Hyderabad: An Andhra Pradesh-origin psychiatrist dubbed “Dr Death” by the police has been arrested in the US after 36 of his patients died with at least 12 killed by overdose on prescription medication.
Dr Nagareddy Narendra Kumar Reddy, a psychiatrist in Clayton County, Georgia, has been put behind bars on suspicion of overprescribing prescription medication and running a “pill mill”, reports from the US said.
Dr Kumar Reddy is an alumnus of Kurnool Medical College.
According to Medical Council of India records, Dr Kumar Reddy was registered with the council in 1981 and his address is shown as LIG-H quarters, Barkatpura, Hyderabad.
He holds an MD from the University of Alabama Medical Centre and is a board-certified psychiatrist in Jonesboro, Georgia. He was working with Southern Regional Medical Centre.
Legal documents of Clayton County court revealed that “36 of Nagareddy’s patients have died while being prescribed controlled substances from Dr Nagareddy, 12 of which have been confirmed by investigators through autopsy reports to have been the result of prescription drug intoxication”.
The documents also said, “Former and current patients have admitted to obtaining controlled substance prescriptions from Dr Nagareddy without having a legitimate medical need.”
Dr Nagareddy’s offices searched, assets seized
Clayton County police said he has been overprescribing opiates and benzodiazepine and the last several years has seen a multitude of overdoses and overdose deaths.
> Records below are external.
(** A chain the registry lists is added at its first occurrence in the
    list of the registry, after "Unable to find chain" has been logged for
    it once for every entry that comes before; the entries after it are not
    looked at. *)
Theorem listed_chain_is_added_after_warnings chain before after (a : app W)
    info w1 chainConfig w2 c' :
  ~ In chain before ->
  GetChain r chain (world a) = (inr info, w1) ->
  ChainInfoConfig r info w1 = (inr chainConfig, w2) ->
  AddChainConfig (Cfg a) chainConfig = (None, c') ->
  try_chain r chain false (before ++ chain :: after) a =
  (None, mkApp w2 c' (warnings a ++ not_found chain (length before))) /\
  ChainConfigs c' = ChainConfigs (Cfg a) ++ [chainConfig].
Proof.
  intros Hin Hg Hc Hadd. rewrite (try_chain_before _ _ _ _ Hin). simpl.
  rewrite String.eqb_refl. simpl. rewrite Hg, Hc, Hadd. split; [done|].
  destruct (AddChainConfig_cases (Cfg a) chainConfig) as [[_ H]|[(_ & _ & H)|(_ & _ & H)]];
    rewrite H in Hadd; by simplify_eq/=.
Qed.

Lemma try_chain_unreachable chain possible (a : app W) :
  (forall w, exists e, fst (GetChain r chain w) = inl e) ->
  fst (try_chain r chain true possible a) = None /\
  Cfg (snd (try_chain r chain true possible a)) = Cfg a /\
  warnings (snd (try_chain r chain true possible a)) =
    warnings a ++ replicate (length possible) ("Error retrieving chain"%string, chain).
Proof.
  intros Hfail. revert a. induction possible as [|p possible IH]; intros a.
  - simpl. by rewrite app_nil_r.
  - simpl. replace (if String.eqb chain p then true else true) with true
      by (by destruct (String.eqb chain p)).
    simpl. destruct (Hfail (world a)) as [e He].
    destruct (GetChain r chain (world a)) as [[e'|info] w]; [|done].
    destruct (IH (warn "Error retrieving chain" chain (set_world w a))) as (H1 & H2 & H3).
    split; [done|]. split; [done|]. rewrite H3. simpl. by rewrite <- app_assoc.
Qed.

(** A listed chain whose metadata the registry cannot deliver is asked for
    again at every later entry of the registry's list and then given up
    without an error: nothing is added, the loop returns no error, and
    "Error retrieving chain" has been logged once for the entry of the
    chain and once for every entry after it. *)
Theorem unreachable_chain_is_asked_for_at_every_later_entry chain before after
    (a : app W) :
  ~ In chain before ->
  (forall w, exists e, fst (GetChain r chain w) = inl e) ->
  fst (try_chain r chain false (before ++ chain :: after) a) = None /\
  Cfg (snd (try_chain r chain false (before ++ chain :: after) a)) = Cfg a /\
  warnings (snd (try_chain r chain false (before ++ chain :: after) a)) =
    warnings a ++ not_found chain (length before)
      ++ replicate (S (length after)) ("Error retrieving chain"%string, chain).
Proof.
  intros Hin Hfail. rewrite (try_chain_before _ _ _ _ Hin).
  set (a1 := mkApp (world a) (Cfg a) (warnings a ++ not_found chain (length before))).
  pose proof (try_chain_unreachable chain (chain :: after) a1 Hfail) as Hu.
  assert (Heq : try_chain r chain false (chain :: after) a1 =
                try_chain r chain true (chain :: after) a1).
  { simpl. by rewrite String.eqb_refl. }
  rewrite Heq. destruct Hu as (H1 & H2 & H3).
  split; [done|]. split; [done|]. rewrite H3. simpl. by rewrite <- app_assoc.
Qed.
DEA agents searched his house and office.
Clayton county district attorney Tracy Graham Lawson told WSBTV, a local TV station, “He’s charged with prescribing pain medication which is beyond his professional brief as a psychiatrist and not for a legitimate purpose for the patient.”
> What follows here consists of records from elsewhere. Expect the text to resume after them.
(** * Colour picker and hover controller: a shallow embedding

    The development follows the editor's colour-picker widget
    (SaturationBox, Strip, HueStrip, OpacityStrip, the hover and the
    standalone picker with their editor synchronisation), the hover
    controller ModesHoverController and the accessible-view providers
    of the hover.  Each TypeScript class becomes a record of its mutable
    fields and each method a function on that record; what a method
    fires on an emitter or asks of the editor is returned as a list. *)

From Stdlib Require Import String QArith Qminmax Qround Qabs Qpower Lqa Lia Bool List.
Import ListNotations.

Set Implicit Arguments.

(** ** JavaScript numbers

    Values of type [number] are binary64 floating-point numbers.  A
    finite one is the rational it denotes (zero is unsigned); the
    three non-finite results are the infinities and NaN.  The
    operations [-], [*] and [/] round the exact result to the nearest
    binary64 number, ties to the even significand, with the exponent
    range of the format: gradual underflow below 2^-1022 and overflow
    to an infinity from 2^1024 on. *)
Module JS.

Inductive number : Type :=
| Fin (q : Q)
| PosInfinity
| NegInfinity
| NaN.

Definition Qltb (a b : Q) : bool := negb (Qle_bool b a).

Definition infinity (positive : bool) : number :=
  if positive then PosInfinity else NegInfinity.

Definition pow2 (k : Z) : Q := 2 ^ k.

(** The binary exponent of a positive rational: the largest [e] with
    2^e <= x. *)
Definition ilog2 (x : Q) : Z :=
  let e := (Z.log2 (Qnum x) - Z.log2 (Zpos (Qden x)))%Z in
  if Qle_bool (pow2 e) x then e else (e - 1)%Z.

(** The nearest integer, ties to the even one. *)
Definition roundHalfEven (m : Q) : Z :=
  let f := Qfloor m in
  match Qcompare (m - inject_Z f) (1 # 2) with
  | Lt => f
  | Gt => (f + 1)%Z
  | Eq => if Z.even f then f else (f + 1)%Z
  end.

(** The exponent of the spacing of the binary64 numbers around a
    positive [x]: 52 below the exponent of [x], and never below
    -1074. *)
Definition ulpExponent (x : Q) : Z := (Z.max (ilog2 x) (-1022) - 52)%Z.

(** A positive rational rounded to a multiple of the spacing. *)
Definition roundPositive (x : Q) : Q :=
  let k := ulpExponent x in inject_Z (roundHalfEven (x / pow2 k)) * pow2 k.

(** The binary64 number nearest to a rational. *)
Definition round64 (x : Q) : number :=
  let x := Qred x in
  match Qcompare x 0 with
  | Eq => Fin 0
  | Gt => let r := roundPositive x in
          if Qle_bool (pow2 1024) r then PosInfinity else Fin (Qred r)
  | Lt => let r := roundPositive (- x) in
          if Qle_bool (pow2 1024) r then NegInfinity else Fin (Qred (- r))
  end.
The district attorney’s office also filed a civil action suit to seize his assets. Nearly 40 federal and local agents raided Dr Nagareddy’s offices and later moved on to his home to seize more assets.
“People come to this person for help, and instead of getting help, they suffer deadly problems,” Clayton County Police Chief Register was quoted as saying. “If the allegations are true, he is Dr Death, no doubt about it.”
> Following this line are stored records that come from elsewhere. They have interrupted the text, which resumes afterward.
(** The star row built from a finite number holds as many glyphs as its
    rounding, whenever that many can be allocated. *)
Lemma star_glyphs_round (q : Q) (n : Z) :
  Math_round (Number q) = Some n ->
  0 <= n < 2 ^ 32 ->
  star_glyphs (Number q) = Ok (repeat star (Z.to_nat n)).
Proof.
  intros Hround Hn. unfold star_glyphs, Js.or, truthy.
  destruct (Qeq_bool q 0) eqn:Hzero; cbn [negb].
  - apply Qeq_bool_iff in Hzero.
    assert (Hq : Qfloor (q + (1 # 2)) = n) by (unfold Math_round in Hround; congruence).
    assert (H0 : n = 0).
    { rewrite <- Hq. rewrite (Qfloor_comp (q + (1 # 2)) (0 + (1 # 2))).
      - reflexivity.
      - rewrite Hzero. reflexivity. }
    rewrite H0. reflexivity.
  - rewrite Hround. unfold Array_fill.
    replace ((0 <=? n) && (n <? 2 ^ 32)) with true; [reflexivity|].
    symmetry. apply andb_true_iff. split; [apply Z.leb_le | apply Z.ltb_lt]; lia.
Qed.

(** A review rating in the range of the data model (0 to 5) is drawn
    with the round-half-up number of glyphs. *)
Lemma review_stars_round_half_up (q : Q) :
  (0 <= q <= 5)%Q ->
  exists n, Math_round (Number q) = Some n /\ 0 <= n <= 5 /\
            star_glyphs (Number q) = Ok (repeat star (Z.to_nat n)).
Proof.
  intros [Hlo Hhi]. exists (Qfloor (q + (1 # 2))).
  assert (Hrange : 0 <= Qfloor (q + (1 # 2)) <= 5).
  { split.
    - change 0 with (Qfloor (0 + (1 # 2))). apply Qfloor_resp_le.
      apply Qplus_le_l. exact Hlo.
    - change 5 with (Qfloor (5 + (1 # 2))). apply Qfloor_resp_le.
      apply Qplus_le_l. exact Hhi. }
  split; [reflexivity|]. split; [exact Hrange|].
  apply star_glyphs_round; [reflexivity|].
  change (2 ^ 32) with 4294967296. lia.
Qed.

Example review_stars_4_6 : stars (Number (46 # 10)) = Ok "★★★★★".
Proof. reflexivity. Qed.

Example review_stars_4_4 : stars (Number (44 # 10)) = Ok "★★★★".
Proof. reflexivity. Qed.

Example review_stars_negative : stars (Number (-1 # 1)) = Throw RangeError.
Proof. reflexivity. Qed.

(** C1. The star row of a review follows the round-half-up rule, but the
    star row of the product reads [product.rating?.rate]: when the
    aggregate rating is the number that line 182 prints, that property
    is [undefined] and no glyph is drawn, whatever the rating; a phone
    rated 4.6, whose rounding is 5, is rendered with an empty star row.
    When the rating is an object with a [rate], line 182 makes the
    render fail. *)
Theorem product_stars_blank_for_numeric_rating :
  (forall q, stars (get_opt (Number q) "rate") = Ok "") /\
  Math_round (rating phone) = Some 5 /\
  (exists page, render (ready phone) = Ok (ProductView page) /\
                page_rating page = Number (46 # 10) /\
                page_rating_stars page = "") /\
  stars (Number (46 # 10)) = Ok (join (repeat star 5)) /\
  stars (Number (44 # 10)) = Ok (join (repeat star 4)) /\
  render (ready phone_structured) = Throw InvalidChild.
Proof.
  split; [intros q; reflexivity|].
  split; [reflexivity|].
  split; [eexists; split; [reflexivity|split; reflexivity]|].
  repeat split.
Qed.

(** ** The loading effect *)

Lemma loadProductDetails_start_eq (s : State) :
  loadProductDetails_start s = (Ok tt, setError None (setLoading true s)).
Proof. reflexivity. Qed.

Lemma loadProductDetails_resume_eq (o : FetchOutcome) (s : State) :
  loadProductDetails_resume o s =
  match fetchProductDetails o with
  | Ok p => (Ok tt, setLoading false (setProduct (Some p) s))
  | Throw _ => (Ok tt, setLoading false (setError (Some load_failed_message) s))
  end.
Proof.
  unfold loadProductDetails_resume, Action.try_finally, Action.try_catch,
    Action.bind, Action.await, Action.set.
  destruct (fetchProductDetails o); reflexivity.
Qed.

(** [response.ok] holds exactly for the statuses 200 to 299. *)
Lemma ok_2xx (r : Response) : ok r = true <-> 200 <= status r <= 299.
Proof.
  unfold ok. rewrite andb_true_iff, Z.leb_le, Z.leb_le. reflexivity.
Qed.

(** The request fails on a network error, on a status outside 200-299
    and on a body that does not parse; it succeeds otherwise. *)
Lemma fetchProductDetails_eq (o : FetchOutcome) :
  fetchProductDetails o =
  match o with
  | Rejected => Throw NetworkFailure
  | Fulfilled r =>
      if ok r then json r else Throw (Error "Failed to fetch product details")
  end.
Proof.
  destruct o as [|r]; [reflexivity|].
  unfold fetchProductDetails, fetch, Js.bind. destruct (ok r); reflexivity.
Qed.

Lemma render_after_failure (s : State) :
  render (setLoading false (setError (Some load_failed_message) s)) =
  Ok (ErrorPageView load_failed_message).
Proof. reflexivity. Qed.

(** C2, as the claim states it, fails: the effect leaves the product
    cell alone when it starts a request. *)
Lemma loading_start_keeps_product :
  ~ (forall s : State,
        error (snd (loadProductDetails_start s)) = None /\
        product (snd (loadProductDetails_start s)) = None).
Proof.
  intros H. destruct (H (ready phone)) as [_ Hproduct]. discriminate Hproduct.
Qed.

(** C2, amended. When the effect starts a request it sets the loading
    flag and clears the error before the request is issued, and leaves
    the product cell as it is; the loading indicator is then on screen,
    and once the request has failed the view is the error page with the
    fixed message, not the product that is still stored. *)
Theorem loading_start_clears_error_only (s : State) (o : FetchOutcome) (e : Exn) :
  fetchProductDetails o = Throw e ->
  let s' := snd (loadProductDetails_start s) in
  let s'' := snd (loadProductDetails_resume o s') in
  (loading s' = true /\ error s' = None /\ product s' = product s /\
   render s' = Ok LoadingView) /\
  (product s'' = product s /\
   render s'' = Ok (ErrorPageView load_failed_message)).
Proof.
  intros Hfail s' s''. subst s' s''.
  rewrite loadProductDetails_resume_eq, Hfail, loadProductDetails_start_eq.
  cbn [snd]. repeat split.
Qed.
One of Nagareddy’s patients has been identified as Audrey Austin, a 29 year-old mother of two. She died of a fatal prescription drug overdose just days after she visited Dr Nagareddy.
“She was an addict and he made it very easy for her,” Ms Audrey’s mother Ruth Carr was quoted as saying by New York Daily News.
Kurnool Medical College principal Dr G.S. Ram Prasad did not have information regarding the arrested doctor.
“Most of the professors who taught the 1980 batch have retired by now,” he said.